## EXERCISE BRIEF
Extract the entries in their exact form.

## Records drawn from a dataset
[Start of Attachment]

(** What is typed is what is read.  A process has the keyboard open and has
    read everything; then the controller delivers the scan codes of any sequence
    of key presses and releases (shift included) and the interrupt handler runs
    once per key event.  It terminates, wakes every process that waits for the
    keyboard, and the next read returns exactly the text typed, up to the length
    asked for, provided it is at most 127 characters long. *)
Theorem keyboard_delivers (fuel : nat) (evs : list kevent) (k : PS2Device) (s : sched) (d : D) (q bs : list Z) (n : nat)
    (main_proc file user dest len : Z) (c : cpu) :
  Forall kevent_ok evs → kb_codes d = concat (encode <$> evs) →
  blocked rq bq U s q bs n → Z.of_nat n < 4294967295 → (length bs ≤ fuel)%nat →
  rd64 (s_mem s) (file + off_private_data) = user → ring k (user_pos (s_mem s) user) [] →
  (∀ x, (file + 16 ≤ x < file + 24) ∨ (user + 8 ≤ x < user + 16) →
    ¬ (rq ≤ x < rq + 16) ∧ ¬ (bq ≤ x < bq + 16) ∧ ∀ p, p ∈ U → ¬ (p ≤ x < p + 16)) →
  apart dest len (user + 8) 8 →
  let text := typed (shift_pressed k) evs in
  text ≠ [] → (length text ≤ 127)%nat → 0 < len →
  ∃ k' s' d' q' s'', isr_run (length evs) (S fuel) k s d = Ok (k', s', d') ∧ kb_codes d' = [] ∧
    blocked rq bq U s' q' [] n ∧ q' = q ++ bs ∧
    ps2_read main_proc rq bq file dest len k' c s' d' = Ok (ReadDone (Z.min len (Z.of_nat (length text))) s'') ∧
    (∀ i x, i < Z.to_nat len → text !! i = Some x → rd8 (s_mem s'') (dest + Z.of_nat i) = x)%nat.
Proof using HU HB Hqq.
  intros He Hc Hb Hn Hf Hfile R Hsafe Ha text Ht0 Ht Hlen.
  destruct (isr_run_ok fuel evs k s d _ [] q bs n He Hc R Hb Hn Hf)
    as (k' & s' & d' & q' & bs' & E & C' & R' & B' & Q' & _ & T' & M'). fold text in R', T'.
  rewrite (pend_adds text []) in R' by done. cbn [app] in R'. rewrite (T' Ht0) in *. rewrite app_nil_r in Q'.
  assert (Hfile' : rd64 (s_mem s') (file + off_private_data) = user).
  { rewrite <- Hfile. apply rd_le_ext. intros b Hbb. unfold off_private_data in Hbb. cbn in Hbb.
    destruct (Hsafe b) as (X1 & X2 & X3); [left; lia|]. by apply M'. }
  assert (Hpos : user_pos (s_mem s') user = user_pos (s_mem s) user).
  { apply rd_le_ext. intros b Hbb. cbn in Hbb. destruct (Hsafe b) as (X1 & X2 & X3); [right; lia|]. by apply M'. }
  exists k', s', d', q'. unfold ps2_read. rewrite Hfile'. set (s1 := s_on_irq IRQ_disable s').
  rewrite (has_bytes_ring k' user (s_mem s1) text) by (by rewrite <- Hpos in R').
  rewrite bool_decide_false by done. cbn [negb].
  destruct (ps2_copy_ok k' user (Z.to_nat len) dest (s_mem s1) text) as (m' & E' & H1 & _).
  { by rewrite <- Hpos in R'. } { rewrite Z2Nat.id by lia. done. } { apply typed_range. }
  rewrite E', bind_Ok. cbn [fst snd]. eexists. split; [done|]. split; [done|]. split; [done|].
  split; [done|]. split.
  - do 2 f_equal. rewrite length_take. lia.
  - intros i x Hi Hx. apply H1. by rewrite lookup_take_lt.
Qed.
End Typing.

[End of Attachment]

## ANSWER SECTION
(** What is typed is what is read.  A process has the keyboard open and has
    read everything; then the controller delivers the scan codes of any sequence
    of key presses and releases (shift included) and the interrupt handler runs
    once per key event.  It terminates, wakes every process that waits for the
    keyboard, and the next read returns exactly the text typed, up to the length
    asked for, provided it is at most 127 characters long. *)
Theorem keyboard_delivers (fuel : nat) (evs : list kevent) (k : PS2Device) (s : sched) (d : D) (q bs : list Z) (n : nat)
    (main_proc file user dest len : Z) (c : cpu) :
  Forall kevent_ok evs → kb_codes d = concat (encode <$> evs) →
  blocked rq bq U s q bs n → Z.of_nat n < 4294967295 → (length bs ≤ fuel)%nat →
  rd64 (s_mem s) (file + off_private_data) = user → ring k (user_pos (s_mem s) user) [] →
  (∀ x, (file + 16 ≤ x < file + 24) ∨ (user + 8 ≤ x < user + 16) →
    ¬ (rq ≤ x < rq + 16) ∧ ¬ (bq ≤ x < bq + 16) ∧ ∀ p, p ∈ U → ¬ (p ≤ x < p + 16)) →
  apart dest len (user + 8) 8 →
  let text := typed (shift_pressed k) evs in
  text ≠ [] → (length text ≤ 127)%nat → 0 < len →
  ∃ k' s' d' q' s'', isr_run (length evs) (S fuel) k s d = Ok (k', s', d') ∧ kb_codes d' = [] ∧
    blocked rq bq U s' q' [] n ∧ q' = q ++ bs ∧
    ps2_read main_proc rq bq file dest len k' c s' d' = Ok (ReadDone (Z.min len (Z.of_nat (length text))) s'') ∧
    (∀ i x, i < Z.to_nat len → text !! i = Some x → rd8 (s_mem s'') (dest + Z.of_nat i) = x)%nat.
Proof using HU HB Hqq.
  intros He Hc Hb Hn Hf Hfile R Hsafe Ha text Ht0 Ht Hlen.
  destruct (isr_run_ok fuel evs k s d _ [] q bs n He Hc R Hb Hn Hf)
    as (k' & s' & d' & q' & bs' & E & C' & R' & B' & Q' & _ & T' & M'). fold text in R', T'.
  rewrite (pend_adds text []) in R' by done. cbn [app] in R'. rewrite (T' Ht0) in *. rewrite app_nil_r in Q'.
  assert (Hfile' : rd64 (s_mem s') (file + off_private_data) = user).
  { rewrite <- Hfile. apply rd_le_ext. intros b Hbb. unfold off_private_data in Hbb. cbn in Hbb.
    destruct (Hsafe b) as (X1 & X2 & X3); [left; lia|]. by apply M'. }
  assert (Hpos : user_pos (s_mem s') user = user_pos (s_mem s) user).
  { apply rd_le_ext. intros b Hbb. cbn in Hbb. destruct (Hsafe b) as (X1 & X2 & X3); [right; lia|]. by apply M'. }
  exists k', s', d', q'. unfold ps2_read. rewrite Hfile'. set (s1 := s_on_irq IRQ_disable s').
  rewrite (has_bytes_ring k' user (s_mem s1) text) by (by rewrite <- Hpos in R').
  rewrite bool_decide_false by done. cbn [negb].
  destruct (ps2_copy_ok k' user (Z.to_nat len) dest (s_mem s1) text) as (m' & E' & H1 & _).
  { by rewrite <- Hpos in R'. } { rewrite Z2Nat.id by lia. done. } { apply typed_range. }
  rewrite E', bind_Ok. cbn [fst snd]. eexists. split; [done|]. split; [done|]. split; [done|].
  split; [done|]. split.
  - do 2 f_equal. rewrite length_take. lia.
  - intros i x Hi Hx. apply H1. by rewrite lookup_take_lt.
Qed.
End Typing.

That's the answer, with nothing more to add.